Ces papiers d'Amérique(s) sont aussi à leur manière les papiers d'un jour.

Un journal, peut-être ? Un carnet, plus sûrement. Des notes et des impressions. Des textes gouvernés par la circonstance. Improvisés quand il faut. Mal écrits souvent, à la hâte ou sur le vif.

D’une intention encore mal éclaircie. Ils (se) cherchent moins quelque patronage littéraire qu'à découvrir cette intention.

Des papiers, encore. Drôle de matière. Moins emblème que dissonance, lorsqu’on les mesure à leurs ponctuations numériques. Il arrive toutefois qu'ils s’accordent avec le sens qu'ils possèdent en langue anglaise. Ils (re)deviennent alors une catégorie du discours.

Ce sont généralement plutôt des brèves, des citations ou des gloses. Des bouts d'expérience, qui deviennent par accident métaphores. Des morceaux d'actualité. Et pour tout dire, les digressions y occupent le centre.

Les dates qui leur répondent, aléatoires ou affectives, ne tiennent elles-mêmes que de fendre un peu des événements de nature très diverse, intimes ou publics, quelconques - incertains.

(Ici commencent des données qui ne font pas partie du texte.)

Definition manager_remove (state request : Z) (r : ManagerRequest) (output_length : Z) : BM unit :=
  output ← response_buffer request output_length one_record;
  match output with
  | Err status => complete request status
  | Ok _ =>
      guard ← BusStateGuard_acquire state;
      if negb guard then complete request STATUS_DEVICE_NOT_READY
      else
        removing ← remove_section state request r;
        BusStateGuard_drop state;;
        match removing with
        | None => mret tt
        | Some (remove_without_pdo, m) =>
            b ← deref_state state;
            status ← bcall (WdfChildListUpdateChildDescriptionAsMissing (child_list b)
                              (make_identification (req_adapter_guid r) m));
            (if negb (status =? STATUS_SUCCESS)
             then mark_child_failure state (req_adapter_guid r) status
             else if (remove_without_pdo : bool)
             then reclaim_removed_child_without_pdo state (req_adapter_guid r)
             else mret tt);;
            outcome ← child_record_for state (req_adapter_guid r);
            respond_with_record request r outcome
        end
  end.

Definition manager_query (state request : Z) (r : ManagerRequest) (output_length : Z) : BM unit :=
  output ← response_buffer request output_length one_record;
  match output with
  | Err status => complete request status
  | Ok _ =>
      outcome ← child_record_for state (req_adapter_guid r);
      respond_with_record request r outcome
  end.

(** The walk of an enumeration: where it stopped, the index after the last
    visited child and the number of records written. *)
Fixpoint enumerate_loop (fuel : nat) (capacity cursor : Z) (node index returned : Z) :
    BM (Z * Z * Z) :=
  match fuel with
  | O => undefined
  | S fuel =>
      if (node =? 0) || negb (returned <? capacity) then mret (node, index, returned)
      else
        n ← read_node node;
        let include := negb (lifecycle n =? LIFECYCLE_ABSENT) in
        returned' ← (if include && (cursor <=? index) then
                       write_record (size_of_ManagerResponseHeader
                                     + returned * size_of_ManagerRecord) n;;
                       mret (returned + 1)
                     else mret returned);
        enumerate_loop fuel capacity cursor (next n)
          (if include then saturating_add 32 index 1 else index) returned'
  end.
Lemma evolves_trans s1 s2 s3 : evolves s1 s2 → evolves s2 s3 → evolves s1 s3.
Proof.
  intros [A1 A2 A3 A4 A5 A6] [B1 B2 B3 B4 B5 B6].
  constructor; [congruence..|eauto| |eauto|].
  - intros st b Hb. destruct (A4 _ _ Hb) as (b1 & H1 & ? & ?).
    destruct (B4 _ _ H1) as (b2 & H2 & ? & ?). exists b2. split_and!; [done|congruence..].
  - intros Hb. destruct (A6 Hb) as (H1 & H2 & H3). destruct (B6 H1) as (? & ? & ?).
    split_and!; congruence.
Qed.

Lemma others_trans e s1 s2 s3 : others e s1 s2 → others e s2 s3 → others e s1 s3.
Proof. induction 1 as [|w c s1 s2 Hw _ IH]; [done|]. intros H. eapply others_step; [exact Hw|auto]. Qed.

Lemma others_call e w c s : held w = false → others e s (e w c s).2.
Proof. intros Hw. eapply others_step; [exact Hw|constructor]. Qed.

Lemma others_evolves e s s' : respects bus_contract e → others e s s' → evolves s s'.
Proof.
  intros He. induction 1 as [|w c s s' Hw _ IH]; [apply evolves_refl|].
  destruct (He w c s) as [Hev _]. rewrite Hw in Hev. by eapply evolves_trans.
Qed.

(** A change of the registry by its owner is one the others may see. *)
Lemma evolves_own state b b' s s' :
  bus_inv state s' → buffer s' = buffer s → context_state s' = context_state s →
  pdo_contexts s' = pdo_contexts s → box s = Some (state, b) → box s' = Some (state, b') →
  lock b' = lock b → child_list b' = child_list b → evolves s s'.
Proof.
  intros Hinv Hbuf Hctx Hpdo Hb Hb' Hlock Hlist. constructor; [done|done|..].
  - intros st (b0 & l & Hb0 & Hrest). rewrite Hb in Hb0. by injection Hb0 as <- _.
  - intros st b0 Hb0. rewrite Hb in Hb0. injection Hb0 as <- <-. by exists b'.
  - intros k. by rewrite Hpdo.
  - by rewrite Hb.
Qed.

(** ** Pure facts about the list *)

Lemma guid_equal_spec g h : guid_equal g h = true ↔ g = h.
Proof.
  unfold guid_equal. rewrite !andb_true_iff, !Z.eqb_eq, bool_decide_eq_true.
  destruct g, h; cbn. naive_solver.
Qed.

Lemma linked_in h l : ∀ p a, linked h p l → a ∈ l → is_Some (h !! a) ∧ a ≠ 0.
Proof.
  induction l as [|x l IH]; intros p a Hl Ha; [by apply not_elem_of_nil in Ha|].
  destruct Hl as (-> & Hx & n & Hn & Hl).
  apply elem_of_cons in Ha as [->|Ha]; [by split|by eapply IH].
Qed.

(** A chain is determined by its nodes' next fields on its own addresses. *)
Lemma linked_ext h h' l : ∀ p,
  (∀ a n, a ∈ l → h !! a = Some n → ∃ n', h' !! a = Some n' ∧ next n' = next n) →
  linked h p l → linked h' p l.
Proof.
  induction l as [|x l IH]; intros p Hext Hl; [done|].
  destruct Hl as (-> & Hx & n & Hn & Hl). split; [done|]. split; [done|].
  destruct (Hext x n) as (n' & Hn' & Heq); [by left|done|].
  exists n'. split; [done|]. rewrite Heq. apply IH; [|done].
  intros a m Ha Hm. apply Hext; [by right|done].
Qed.

Lemma list_ok_size h p l : list_ok h p l → size h = length l.
Proof.
  intros [Hl Hnd Hdom _ _ _]. rewrite <- size_dom.
  assert (dom h = list_to_set l) as ->.
  { apply set_eq. intros a. by rewrite elem_of_dom, Hdom, elem_of_list_to_set. }
  by apply size_list_to_set.
Qed.

(** Changing the data of a node, not its GUID nor its link. *)
Lemma list_ok_update h p l a n n' :
  list_ok h p l → h !! a = Some n → node_ok n' → guid n' = guid n → next n' = next n →
  list_ok (<[a := n']> h) p l.
Proof.
  intros [Hl Hnd Hdom Hok Hg Hsm] Ha Hn' Hguid Hnext. constructor; [|done|..|done].
  - eapply linked_ext; [|exact Hl]. intros b m _ Hm.
    destruct (decide (a = b)) as [<-|Hne].
    + exists n'. rewrite lookup_insert_eq. simplify_eq. done.
    + exists m. by rewrite lookup_insert_ne.
  - intros b. destruct (decide (a = b)) as [<-|Hne].
    + rewrite lookup_insert_eq, <- Hdom, Ha. split; by eexists.
    + by rewrite lookup_insert_ne.
  - intros b m Hm. apply lookup_insert_Some in Hm as [[<- <-]|[_ Hm]]; [done|by eapply Hok].
  - assert (∀ b m, <[a := n']> h !! b = Some m → ∃ m', h !! b = Some m' ∧ guid m' = guid m)
      as Hback.
    { intros b m Hm. apply lookup_insert_Some in Hm as [[<- <-]|[_ Hm]]; [by exists n|by exists m]. }
    intros b c m1 m2 (m1' & H1 & E1)%Hback (m2' & H2 & E2)%Hback Heq.
    eapply Hg; [exact H1|exact H2|]. by rewrite E1, E2.
Qed.
(** C31: an accepted command line is usable: whatever the arguments are, when
    [parse_arguments] succeeds there are exactly two endpoints, each a valid
    one, with different GUIDs and different interface paths; every number fits
    the width it is stored in, and the polling budget is positive and a
    representable duration. *)
Theorem accepted_arguments (args : list (list Z)) (o : options)
    (Hargs : parse_arguments args = Parsed (Ok o)) :
  ∃ c1 c2, option_endpoints o = [c1; c2] ∧
    config_guid c1 ≠ config_guid c2 ∧ interface_path c1 ≠ interface_path c2 ∧
    (∃ v1 v2, parse_endpoint v1 = Ok c1 ∧ parse_endpoint v2 = Ok c2) ∧
    fits 64 (read_depth o) ∧ fits 32 (option_wait_operations o) ∧
    fits 32 (option_completion_wait_milliseconds o) ∧
    0 < option_polling_budget o < 2 ^ 64 * 1000000000.
Proof.
  destruct (parse_loop_ok _ args default_options o (le_n _)) as [[D W T B V G P] Hlen].
  - split; try done; constructor.
  - exact Hargs.
  - destruct (option_endpoints o) as [|c1 [|c2 [|]]]; try (unfold len in Hlen; cbn in Hlen; discriminate Hlen).
    + exists c1, c2. apply NoDup_cons in G as [G _]. apply NoDup_cons in P as [P _].
      apply Forall_cons in V as [[v1 V1] V]. apply Forall_cons in V as [[v2 V2] _].
      rewrite list_elem_of_singleton in G, P. split_and!; eauto; lia.
    + unfold len, ENDPOINT_COUNT in Hlen. cbn in Hlen. lia.
Qed.

Definition example_arguments : list (list Z) :=
  [u16s "--endpoint"; example_endpoint; u16s "--read-depth"; u16s "64"; u16s "--endpoint";
   u16s "35d32edf-7c8c-4f09-901f-650b232e864d=\\?\b"; u16s "--stats"].

Lemma accepted_arguments_witness :
  ∃ o, parse_arguments example_arguments = Parsed (Ok o) ∧ 0 < option_polling_budget o.
Proof.
  destruct (parse_arguments example_arguments) as [|[o|]] eqn:Ho;
    [vm_compute in Ho; discriminate Ho| |vm_compute in Ho; discriminate Ho].
  destruct (accepted_arguments _ _ Ho) as (c1 & c2 & _ & _ & _ & _ & _ & _ & _ & Hb).
  exists o. split; [reflexivity|apply Hb].
Defined.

Pour l'essentiel, tout y est vu d'ici.

jeudi 14 février 2019

L'APPARAÎTRE

Foucault. Les mots et les choses. Nouvelle traversée. Combien magnifique prosateur. À chaque fois ce même effet. La ponctuation et cette manie très philosophique du point-virgule, le discontinu et l’enchaînement propositionnels ou simplement l’acte d’énoncer des objets du discours. La perplexité que suscite néanmoins la mise en scène inaugurale autour de Vélasquez entre visible et invisible (le livre du même nom, sous la signature posthume de Merleau-Ponty, a paru deux ans avant) : les fonctions regardantes, la représentation ou représentation de représentation à force de lignes, plans, pointillés et autres triangles, qui évacuent d’autant – n’étaient quelques mentions sur la lumière – la touche comme le coloris par exemple. Et tandis que l’auteur met en soupçon au profit de « désignations flottantes » (Gallimard, 1966, p. 24) ces utiles repères que seraient les noms propres – la logique de l’identité, établie dans la tradition : le roi Philippe IV et Marianna son épouse, doña Maria Augusta Sarmiente, etc., pour emprunter un « langage gris, anonyme, toujours méticuleux et répétitif », actant l’irréductibilité sinon l’incompatibilité du dire et du voir, et pour se replacer entre eux « dans l’infini de la tâche », ce n’est jamais cependant qu’à condition de « feindre de ne pas savoir qui se reflétera au fond de la glace » (p. 25) et quels sont ces personnages qui nous regardent. Mais précisément il est impossible de ne pas savoir au sens où dans ce savoir de la peinture le voir est déjà informé et informé par un dire – appartînt-il ou non à la tradition. S’il convient « d’interroger ce reflet » et le dispositif spéculaire du tableau, c’est en empruntant un code résolument dénominatif et descriptif, qui installe le lieu commun du questionnement herméneutique – la récurrence des modalisateurs, et dès les toutes premières lignes, « peut-être », « il se peut », « sans doute » (p. 19), etc., y construisent une fiction de l’apparaître – le spectacle comme événement et découverte, en cela conforme à bien des protocoles phénoménologiques.